Hong Kong shares to stabilise: dealers

19 Jan, 2009

Hong Kong share prices should head to calmer waters next week after a dismal January so far, but worries over heavyweight HSBC will continue to dominate, dealers said. For the week ending January 16, the benchmark Hang Seng Index closed at 13,255.51, down 7.8 percent. The previous week it had lost 4.4 percent.
Much of the poor performance has been driven by banking giant HSBC on worries it will have to raise more capital and could slash its dividend, as it suffers the fallout from the global credit crunch.

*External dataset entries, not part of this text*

(** *** Reading the summaries of a walk *)

Lemma elem_of_spans (R : list (bool * Node Expression)) x :
  x ∈ spans R ↔
  ∃ top l e body,
    (top, NBlock (mkBlock l (Some e) body true)) ∈ R ∧ (l ≤ x ≤ e)%Z.
Proof.
  unfold spans. rewrite elem_of_union_list. split.
  - intros (X & HX & Hx). apply list_elem_of_fmap in HX as ([top n] & -> & Hn).
    destruct n as [| |[l [e|] body []]]; cbn in Hx;
      try (by apply not_elem_of_empty in Hx).
    apply elem_of_line_range in Hx. eauto 10.
  - intros (top & l & e & body & Hn & Hx).
    exists (line_range l e). split; [|by apply elem_of_line_range].
    apply list_elem_of_fmap.
    by exists (top, NBlock (mkBlock l (Some e) body true)).
Qed.

Lemma hooks_true (R : list (bool * Node Expression)) :
  hooks R = true ↔
  ∃ l e body, (true, NStmt (FuncDef l e "__getattr__" body)) ∈ R.
Proof.
  unfold hooks. rewrite existsb_exists. split.
  - intros ([top n] & Hn & Hh). apply list_elem_of_In in Hn.
    destruct n as [|s|]; try done. destruct s; try done.
    cbn in Hh. apply andb_prop in Hh as [Htop Hname].
    apply String.eqb_eq in Hname. destruct top; [|done]. subst. eauto.
  - intros (l & e & body & Hn). eexists. split.
    + apply list_elem_of_In. exact Hn.
    + done.
Qed.


Lemma visit_file_defs self file fnam mod_id opts :
  defs (cur_mod_node (visit_file self file fnam mod_id opts))
  = (mapM accept (kept_defs opts (defs file))
       (fresh_visitor file mod_id opts)).1.
Proof. by rewrite visit_file_run. Qed.

Lemma visit_file_skipped self file fnam mod_id opts :
  file_skipped_lines (cur_mod_node (visit_file self file fnam mod_id opts))
  = spans (concat (map (reached true)
             (defs (cur_mod_node (visit_file self file fnam mod_id opts)))))
    ∪ truncated_span (removed_defs opts (defs file)).
Proof. by rewrite visit_file_run. Qed.

Lemma walk_skipped l file mod_id opts :
  skipped_lines (mapM accept l (fresh_visitor file mod_id opts)).2
  = spans (concat (map (reached true)
             (mapM accept l (fresh_visitor file mod_id opts)).1)).
Proof.
  destruct (mapM accept l (fresh_visitor file mod_id opts)) as [l' self'] eqn:H.
  apply mapM_accept_tracks in H as [-> _]. cbn. by rewrite (left_id_L ∅ (∪)).
Qed.

Lemma walk_accepted l file mod_id opts :
  accepted (mapM accept l (fresh_visitor file mod_id opts)).2
  = exprs (concat (map (reached true)
             (mapM accept l (fresh_visitor file mod_id opts)).1)).
Proof.
  destruct (mapM accept l (fresh_visitor file mod_id opts)) as [l' self'] eqn:H.
  by apply mapM_accept_tracks in H as [-> _].
Qed.

Lemma elem_of_truncated_span (removed : list Stmt) x :
  x ∈ truncated_span removed ↔
  ∃ next_def rest e,
    removed = next_def :: rest
    ∧ end_line (List.last removed next_def) = Some e
    ∧ (line next_def ≤ x ≤ e)%Z.
Proof.
  destruct removed as [|next_def rest]; cbn [truncated_span].
  - split; [by intros ?%not_elem_of_empty|]. by intros (? & ? & ? & ? & _).
  - destruct (end_line (List.last (next_def :: rest) next_def)) as [e|] eqn:He.
    + rewrite elem_of_line_range. split; [by eauto 10|].
      intros (? & ? & ? & [= <- <-] & He' & ?). rewrite He in He'. by inversion He'; subst.
    + split; [by intros ?%not_elem_of_empty|].
      intros (? & ? & ? & [= <- <-] & He' & ?). by rewrite He in He'.
Qed.

(** *** The tags written depend on the options and the scope flag only *)

Lemma determined_ret {A} (a : A) : determined (ret a : M Expression A).
Proof. intros self1 self2 H. done. Qed.

Lemma determined_bind {A B} (m : M Expression A) (k : A → M Expression B) :
  determined m → (∀ a, determined (k a)) → determined (m ≫= k).
Proof.
  intros Hm Hk self1 self2 H. rewrite !bind_run.
  destruct (Hm self1 self2 H) as [-> H']. by apply Hk.
Qed.

Lemma determined_mapM {A B} (f : A → M Expression B) l :
  Forall (λ x, determined (f x)) l → determined (mapM f l).
Proof.
  induction 1 as [|x l Hx _ IH]; [apply determined_ret|].
  cbn [mapM]. apply determined_bind; [done|]. intros y.
  apply determined_bind; [done|]. intros ys. apply determined_ret.
Qed.

Lemma determined_optM {A B} (f : A → M Expression B) o :
  from_option (λ x, determined (f x)) True o → determined (optM f o).
Proof.
  destruct o as [x|]; cbn; intros Hx; [|apply determined_ret].
  apply determined_bind; [done|]. intros y. apply determined_ret.
Qed.

Lemma determined_mapM_marked {B C} (f : bool → B → M Expression C) bs :
  Forall (λ b, ∀ dead, determined (f dead b)) bs →
  ∀ tags, determined (mapM_marked f bs tags).
Proof.
  induction 1 as [|b bs Hb _ IH]; intros tags; [apply determined_ret|].
  cbn [mapM_marked]. apply determined_bind; [done|]. intros c.
  apply determined_bind; [done|]. intros cs. apply determined_ret.
Qed.

Lemma determined_accept_expr (e : Expression) : determined (accept_expr e).
Proof. intros self1 self2 H. done. Qed.

Lemma determined_add_skipped_lines X :
  determined (add_skipped_lines X : M Expression ()).
Proof. intros self1 self2 H. done. Qed.

Lemma determined_set_is_global_scope b :
  determined (set_is_global_scope b : M Expression ()).
Proof. intros self1 self2 [H _]. done. Qed.

Lemma determined_gets_options (k : Options.t → M Expression Stmt) :
  (∀ o, determined (k o)) → determined (gets options ≫= k).
Proof.
  intros Hk self1 self2 H. rewrite !bind_run. cbn.
  destruct H as [Ho Hg]. rewrite Ho. apply Hk. by split.
Qed.

Lemma determined_gets_is_global_scope {A} (k : bool → M Expression A) :
  (∀ g, determined (k g)) → determined (gets is_global_scope ≫= k).
Proof.
  intros Hk self1 self2 H. rewrite !bind_run. cbn.
  destruct H as [Ho Hg]. rewrite Hg. apply Hk. by split.
Qed.

Lemma determined_stub_check (name : string) (s : Stmt) :
  determined
    (file_node ← gets cur_mod_node;
     g ← gets is_global_scope;
     (if g && is_stub file_node && String.eqb name "__getattr__"
         && is_package_init_file (path file_node)
      then set_is_partial_stub_package else ret tt);;
     ret s).
Proof.
  intros self1 self2 H. rewrite !bind_run. cbn [gets fst snd].
  split; [done|].
  destruct (_ && _ && _ && _), (_ && _ && _ && _); exact H.
Qed.

Lemma accept_determined :
  (∀ s, determined (accept s))
  ∧ (∀ b dead, determined (visit_block_marked dead b)).
Proof.
  apply Statement_Block_ind.
  - intros. apply determined_ret.
  - intros. apply determined_ret.
  - intros. apply determined_ret.
  - intros l e x msg. rewrite accept_AssertStmt.
    apply determined_bind; [|intros _; apply determined_ret].
    apply determined_bind; [apply determined_accept_expr|]. intros _.
    apply determined_bind; [|intros _; apply determined_ret].
    apply determined_optM. destruct msg; cbn; [apply determined_accept_expr|done].
  - intros l e xs body else_body Hbody Helse. rewrite accept_IfStmt.
    apply determined_gets_options. intros o. cbn zeta.
    apply determined_bind.
    { apply determined_mapM, Forall_forall. intros. apply determined_accept_expr. }
    intros _. apply determined_bind; [by apply determined_mapM_marked|].
    intros body'. apply determined_bind; [|intros; apply determined_ret].
    apply determined_optM. destruct else_body; cbn in *; [apply Helse|done].
  - intros l e index x body else_body Hbody Helse. rewrite accept_ForStmt.
    apply determined_bind; [apply Hbody|]. intros body'.
    apply determined_bind; [|intros; apply determined_ret].
    apply determined_optM. destruct else_body; cbn in *; [apply Helse|done].
  - intros l e subject guards bodies Hbodies. rewrite accept_MatchStmt.
    apply determined_gets_options. intros o. cbn zeta.
    apply determined_bind.
    { apply determined_mapM, Forall_forall. intros g _.
      apply determined_optM. destruct g; cbn; [apply determined_accept_expr|done]. }
    intros _. apply determined_bind; [by apply determined_mapM_marked|].
    intros; apply determined_ret.
  - intros l e ids t. rewrite accept_Import.
    apply determined_gets_is_global_scope. intros; apply determined_ret.
  - intros l e id rel names t. rewrite accept_ImportFrom.
    apply determined_gets_is_global_scope. intros; apply determined_ret.
  - intros l e id rel t. rewrite accept_ImportAll.
    apply determined_gets_is_global_scope. intros; apply determined_ret.
  - intros l e name body Hbody. rewrite accept_FuncDef.
    apply determined_gets_is_global_scope. intros g.
    apply determined_bind; [apply determined_set_is_global_scope|]. intros _.
    apply determined_bind; [apply Hbody|]. intros body'.
    apply determined_bind; [apply determined_set_is_global_scope|]. intros _.
    apply determined_stub_check.
  - intros l e name body Hbody. rewrite accept_ClassDef.
    apply determined_gets_is_global_scope. intros g.
    apply determined_bind; [apply determined_set_is_global_scope|]. intros _.
    apply determined_bind; [apply Hbody|]. intros body'.
    apply determined_bind; [apply determined_set_is_global_scope|]. intros _.
    apply determined_ret.
  - intros b Hb. rewrite accept_BlockStmt.
    apply determined_bind; [apply Hb|]. intros; apply determined_ret.
  - intros l e children Hch. rewrite accept_OtherStmt.
    apply determined_bind; [|intros; apply determined_ret].
    apply determined_mapM. eapply Forall_impl; [exact Hch|].
    intros [ex|st] Hc; cbn in *.
    + apply determined_bind; [apply determined_accept_expr|].
      intros; apply determined_ret.
    + apply determined_bind; [done|]. intros; apply determined_ret.
  - intros l e body u Hbody dead. rewrite visit_block_marked_eq.
    destruct (u || dead).
    + apply determined_bind; [|intros; apply determined_ret].
      destruct e; [apply determined_add_skipped_lines|apply determined_ret].
    + apply determined_bind; [by apply determined_mapM|].
      intros; apply determined_ret.
Qed.

Lemma walk_determined (l : list Stmt) file1 file2 mod_id1 mod_id2 opts :
  (mapM accept l (fresh_visitor file1 mod_id1 opts)).1
  = (mapM accept l (fresh_visitor file2 mod_id2 opts)).1.
Proof.
  apply determined_mapM; [|done].
  apply Forall_forall. intros s _. apply accept_determined.
Qed.

Lemma visit_file_reaches self file fnam mod_id opts pre s post :
  defs file = pre ++ s :: post →
  Forall (λ s, failing opts s = false) pre →
  ∃ self1,
    options self1 = opts ∧ is_global_scope self1 = true
    ∧ defs (cur_mod_node (visit_file self file fnam mod_id opts)) !! length pre
      = Some (accept s self1).1.
Proof.
  intros Hdefs Hpre.
  exists (mapM accept pre (fresh_visitor file mod_id opts)).2.
  assert (∃ rest, kept_defs opts (s :: post) = s :: rest) as [rest Hrest].
  { cbn. destruct (failing opts s); eauto. }
  split; [|split].
  - destruct (mapM accept pre (fresh_visitor file mod_id opts)) as [l' self'] eqn:H.
    by apply mapM_accept_tracks in H as [-> _].
  - destruct (mapM accept pre (fresh_visitor file mod_id opts)) as [l' self'] eqn:H.
    by apply mapM_accept_tracks in H as [-> _].
  - rewrite visit_file_defs, Hdefs.
    destruct (kept_defs_app opts pre (s :: post) Hpre) as [-> _].
    rewrite Hrest, mapM_app_run. cbn [fst].
    rewrite lookup_app_r by (by rewrite mapM_accept_length).
    rewrite mapM_accept_length, Nat.sub_diag, mapM_cons_run. done.
Qed.

(** ** Properties of the pass *)

(** C1 (as amended): when the first always-failing top-level assert [a] is
    followed by the statements [post], the module keeps exactly the
    statements up to [a] (the same nodes, tags apart), every line from the
    start line of the first statement of [post] through the end line of its
    last statement is skipped, and that span is left out exactly when the
    last statement's end line is unavailable: the end lines of the other
    statements play no role. *)
Theorem C1_truncation_keeps_prefix self file fnam mod_id opts pre a post :
  defs file = pre ++ a :: post →
  post ≠ [] →
  Forall (λ s, failing opts s = false) pre →
  failing opts a = true →
  let file' := cur_mod_node (visit_file self file fnam mod_id opts) in
  defs file' = (mapM accept (pre ++ [a]) (fresh_visitor file mod_id opts)).1
  ∧ length (defs file') = length pre + 1
  ∧ map untagged (defs file') = map untagged (pre ++ [a])
  ∧ (∀ e x, end_line (List.last post a) = Some e →
            (line (hd a post) ≤ x ≤ e)%Z → x ∈ file_skipped_lines file')
  ∧ (end_line (List.last post a) = None →
     file_skipped_lines file'
     = skipped_lines
         (mapM accept (pre ++ [a]) (fresh_visitor file mod_id opts)).2).
Proof.
  intros Hdefs Hpost Hpre Ha file'.
  destruct (kept_defs_cut opts pre a post Hpre Ha) as [Hkept Hremoved].
  assert (defs file'
          = (mapM accept (pre ++ [a]) (fresh_visitor file mod_id opts)).1) as Hd.
  { unfold file'. by rewrite visit_file_defs, Hdefs, Hkept. }
  assert (file_skipped_lines file'
          = skipped_lines
              (mapM accept (pre ++ [a]) (fresh_visitor file mod_id opts)).2
            ∪ truncated_span post) as Hs.
  { unfold file'. rewrite visit_file_skipped, visit_file_defs, Hdefs, Hkept, Hremoved.
    by rewrite walk_skipped. }
  split; [done|]. rewrite Hd, mapM_accept_length, mapM_accept_untagged, length_app.
  split; [done|]. split; [done|].
  destruct post as [|next_def rest]; [done|]. cbn [hd].
  rewrite (last_cons_default next_def rest a next_def). split.
  - intros e x He Hx. rewrite Hs. apply elem_of_union_r.
    apply elem_of_truncated_span. eauto 10.
  - intros He. rewrite Hs. cbn [truncated_span]. rewrite He.
    by rewrite (right_id_L ∅ (∪)).
Qed.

Francis Lun, general manager at Fulbright Securities, said Europe's largest bank would continue to dominate the bourse. "The story is still HSBC, I think the banks are trying to spite each other," Lun told AFP, referring to two pessimistic assessments of the bank's stock price. HSBC dropped 14 percent during the week, ending at 64.20 Hong Kong dollars, after Morgan Stanley analysts said they thought it needed to raise new capital and cut its dividend in half. Goldman Sachs spread more gloom, cutting the stock to sell from neutral and slashing its target to 49 dollars from 77. But Lun said HSBC was still in a relatively strong position, although he stopped short of saying he was bullish on its stock.

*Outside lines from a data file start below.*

(** * NuPIC network-API prediction demo: a shallow embedding

    The development embeds [examples/network/network_api_demo_prediction.py]:
    the module-level parameter dictionaries, [createEncoder],
    [createNetwork] and the driving loop [runNetwork] with its
    prediction-selection step.

    Conventions of the embedding.
    - Python floats are IEEE binary64 numbers.  The selection step is
      embedded twice: on binary64 numbers (module [Binary64], over Rocq's
      primitive floats), with NaN, the infinities and rounding as the
      script meets them, and on exact rationals [Q] (module [Selection]),
      which the loop is written on.  Statements that quantify over every
      probability list are made on [Binary64]; the rational model serves
      the evaluations on concrete numbers, which come out the same in
      binary64, and the statements that do not depend on the outcome of a
      comparison.
    - Python exceptions are modelled by the [result] type; code that runs
      against mutable objects (the network, the [random] module, the csv
      writer) is written in a state-and-exception monad whose state survives
      a raised exception, as Python's heap does.
    - The NuPIC engine, the encoders and the [random] module are libraries
      that the script only calls; they appear as interfaces. *)

From Stdlib Require Import ZArith QArith Qround Lia.
From Stdlib Require Import Floats.PrimFloat Floats.SpecFloat Floats.FloatOps
  Floats.FloatAxioms.
From stdpp Require Import gmap strings list fin_maps.

(* Decimal literals such as 0.9 are read as the nearest binary64 number, as
   Python reads them. *)
#[local] Set Warnings "-inexact-float".

(** ** Python values, exceptions and built-ins *)

Module Py.

(** The exceptions the script can meet, by class. [Exception] stands for
    any other class raised inside library code, named by its class. *)
Inductive exn : Type :=
| IndexError
| ValueError
| KeyError (key : string)
| Exception (name : string).

Definition exnName (e : exn) : string :=
  match e with
  | IndexError => "IndexError"
  | ValueError => "ValueError"
  | KeyError _ => "KeyError"
  | Exception name => name
  end.

Inductive result (A : Type) : Type :=
| Return (a : A)
| Raise (e : exn).
Arguments Return {A} a.
Arguments Raise {A} e.

#[global] Instance result_ret : MRet result := @Return.
#[global] Instance result_bind : MBind result :=
  fun A B f m => match m with Return a => f a | Raise e => Raise e end.

Definition isReturn {A} (r : result A) : bool :=
  match r with Return _ => true | Raise _ => false end.

(** [len(l)] *)
Definition len {A} (l : list A) : Z := Z.of_nat (length l).

(** [xrange(n)] *)
Definition xrange (n : Z) : list Z := Z.of_nat <$> seq 0 (Z.to_nat n).

(** [l[i]]: a negative index counts from the end, an index out of range
    raises [IndexError]. *)
Definition getitem {A} (l : list A) (i : Z) : result A :=
  let j := (if i <? 0 then i + len l else i)%Z in
  if (j <? 0)%Z then Raise IndexError
  else match l !! Z.to_nat j with
       | Some a => Return a
       | None => Raise IndexError
       end.

(** [x < y] on exact rationals.  It is the comparison of two floats that
    are numbers; NaN and the infinities are not rationals, and the
    comparisons that involve them are those of [Binary64] below. *)
Definition Qltb (x y : Q) : bool := negb (Qle_bool y x).

(** [max(l)]: raises [ValueError] on an empty sequence; otherwise scans
    left to right and replaces the running maximum by an item only when the
    item is strictly greater. *)
Definition max (l : list Q) : result Q :=
  match l with
  | [] => Raise ValueError
  | x :: xs => Return (fold_left (fun m y => if Qltb m y then y else m) xs x)
  end.

(** [random.randint(a, b)] given the next output [u] of [random.random()],
    a float in the half-open interval from 0 to 1.  Python 2.7 computes
    [randrange(a, b+1)]: the width of the range is [b + 1 - a]; an empty
    range raises [ValueError]; otherwise the result is
    [a + int(u * width)].  The product is exact here, whereas Python rounds
    it to binary64: for a draw within one rounding of a multiple of
    [1 / width] the index Python computes can be the next one.  Nothing
    below states which draws lead to which index except in the evaluations
    on the draws 0, 0.2, 0.25, 0.5 and 0.9 with two or three values, where
    the rounded product gives the same index ([Binary64.randint_of]
    below). *)
Definition randint_of (a b : Z) (u : Q) : result Z :=
  let width := (b + 1 - a)%Z in
  if (0 <? width)%Z then Return (a + Qfloor (u * inject_Z width))%Z
  else Raise ValueError.

End Py.
Import Py.

(** ** The prediction-selection step (lines 223-228 of the script) *)

Module Selection.

(** [epsilon = .00001] *)
Definition epsilon : Q := 0.00001.

(** The body of the list comprehension, over the indices still to visit:
    the condition [(probabilities[i] - pMax) < epsilon] is evaluated first,
    and [actualValues[i]] only when it holds. *)
Fixpoint comprehension (actualValues probabilities : list Q) (pMax : Q)
    (indices : list Z) : result (list Q) :=
  match indices with
  | [] => Return []
  | i :: rest =>
      p ← getitem probabilities i;
      if Qltb (p - pMax) epsilon then
        a ← getitem actualValues i;
        tl ← comprehension actualValues probabilities pMax rest;
        Return (a :: tl)
      else comprehension actualValues probabilities pMax rest
  end.

(** Lines 223-226: [pMax], [epsilon] and the list [candidates]. *)
Definition candidates (actualValues probabilities : list Q) : result (list Q) :=
  pMax ← Py.max probabilities;
  comprehension actualValues probabilities pMax (xrange (len actualValues)).

(** In Python 2 the variable of a list comprehension is a variable of the
    enclosing function: once the comprehension has run over [indices], the
    name [i] holds the last index visited, or its former value when there
    was none. *)
Definition leaked (i : Z) (indices : list Z) : Z := List.last indices i.

(** Line 228, given the output [u] of the random source that
    [random.randint] consumes. *)
Definition pick (cands : list Q) (u : Q) : result Q :=
  k ← randint_of 0 (len cands - 1) u;
  getitem cands k.

(** Lines 223-228 as a function of the two lists read from the classifier
    and of the draw. *)
Definition select (actualValues probabilities : list Q) (u : Q) : result Q :=
  cands ← candidates actualValues probabilities;
  pick cands u.

(** The tie set as the specification words it: the candidates whose
    probability is within [epsilon] below the maximum,
    [pMax - probabilities[i] < epsilon].  This definition follows the
    specification, not the script; it is what the script is compared
    with. *)
Definition nearMax (pMax : Q) (cp : Q * Q) : bool :=
  Qltb (pMax - snd cp) epsilon.

Definition tieSet_spec (cands probabilities : list Q) : result (list Q) :=
  pMax ← Py.max probabilities;
  Return (fst <$> filter (fun cp => nearMax pMax cp = true) (zip cands probabilities)).

End Selection.
Import Selection.

(** ** The selection step on IEEE binary64 numbers

    Python's floats are binary64 numbers.  The module [Binary64] below is
    the selection step on them, with NaN, the infinities and rounding as
    the script meets them; the statements that quantify over all
    probability lists are made on it. *)

(** The order of binary64 numbers, read on their specification
    ([SpecFloat]). *)
Module SF.

(** A spec float that is a number: a zero or a finite value. *)
Definition number (x : spec_float) : bool :=
  match x with
  | S754_zero _ | S754_finite _ _ _ => true
  | _ => false
  end.

(** The order of [SFcompare] on numbers, as a proposition. *)
Definition le (x y : spec_float) : Prop :=
  match x, y with
  | S754_zero _, S754_zero _ => True
  | S754_zero _, S754_finite s _ _ => s = false
  | S754_finite s _ _, S754_zero _ => s = true
  | S754_finite s1 m1 e1, S754_finite s2 m2 e2 =>
      match s1, s2 with
      | true, false => True
      | false, true => False
      | false, false => (e1 < e2 ∨ (e1 = e2 ∧ Zpos m1 <= Zpos m2))%Z
      | true, true => (e2 < e1 ∨ (e1 = e2 ∧ Zpos m2 <= Zpos m1))%Z
      end
  | _, _ => False
  end.

(** [r] is a zero, a finite value or an infinity of sign [sx]. *)
Definition signed (sx : bool) (r : spec_float) : Prop :=
  match r with
  | S754_zero s | S754_infinity s | S754_finite s _ _ => s = sx
  | S754_nan => False
  end.

End SF.

Module Binary64.

(** [epsilon = .00001], the binary64 number nearest to it. *)
Definition epsilon : float := 0.00001%float.

(** [(p - pMax) < epsilon], the test of line 226. *)
Definition codeTest (p pMax : float) : bool :=
  PrimFloat.ltb (PrimFloat.sub p pMax) epsilon.

(** [(pMax - p) < epsilon], the test of the specification. *)
Definition nearMaxTest (p pMax : float) : bool :=
  PrimFloat.ltb (PrimFloat.sub pMax p) epsilon.

(** [max(l)] on floats: raises [ValueError] on an empty sequence; an item
    replaces the running maximum when [item > maximum], and a comparison
    with NaN is false. *)
Definition max (l : list float) : result float :=
  match l with
  | [] => Raise ValueError
  | x :: xs =>
      Return (fold_left (fun m y => if PrimFloat.ltb m y then y else m) xs x)
  end.

(** The list comprehension of lines 225-226 on floats. *)
Fixpoint comprehension (actualValues probabilities : list float)
    (pMax : float) (indices : list Z) : result (list float) :=
  match indices with
  | [] => Return []
  | i :: rest =>
      p ← getitem probabilities i;
      if codeTest p pMax then
        a ← getitem actualValues i;
        tl ← comprehension actualValues probabilities pMax rest;
        Return (a :: tl)
      else comprehension actualValues probabilities pMax rest
  end.

(** Lines 223-226 on floats. *)
Definition candidates (actualValues probabilities : list float)
    : result (list float) :=
  pMax ← max probabilities;
  comprehension actualValues probabilities pMax (xrange (len actualValues)).

(** Lines 223-228 on floats.  [randint a b] is the outcome of
    [random.randint(a, b)] in the state the generator is in: the step
    calls it once, on the bounds [0] and [len(candidates) - 1]. *)
Definition select (randint : Z → Z → result Z)
    (actualValues probabilities : list float) : result float :=
  cands ← candidates actualValues probabilities;
  k ← randint 0%Z (len cands - 1)%Z;
  getitem cands k.

(** [float(n)]: the binary64 number nearest to the integer [n]. *)
Definition of_Z (n : Z) : float :=
  SF2Prim (binary_normalize prec emax n 0 false).

(** [int(x)] on a float that is a number: its integer part, towards
    zero. *)
Definition int (x : float) : Z :=
  match Prim2SF x with
  | S754_finite s m e => cond_Zopp s (Z.shiftl (Zpos m) e)
  | _ => 0%Z
  end.

(** [random.randint(a, b)] on the float [u] that [random.random()]
    returns, as [Py.randint_of] but with the product [u * width] rounded
    to binary64 before [int] cuts it. *)
Definition randint_of (a b : Z) (u : float) : result Z :=
  let width := (b + 1 - a)%Z in
  if (0 <? width)%Z then Return (a + int (PrimFloat.mul u (of_Z width)))%Z
  else Raise ValueError.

"HSBC will surprise a lot of people when it announces its results in March," Lun said, adding he expected the market to stabilise around 13,000 points next week.
Lun added that he expected volumes to be low ahead of the Lunar New Year the following week, but other dealers were less certain about the prospects for HSBC. "Weakness in HSBC is likely to persist," Peter Lai, director at DBS Vickers, told Dow Jones Newswires.
"I won't suggest investors buying HSBC until concerns over its potential fund-raising are settled."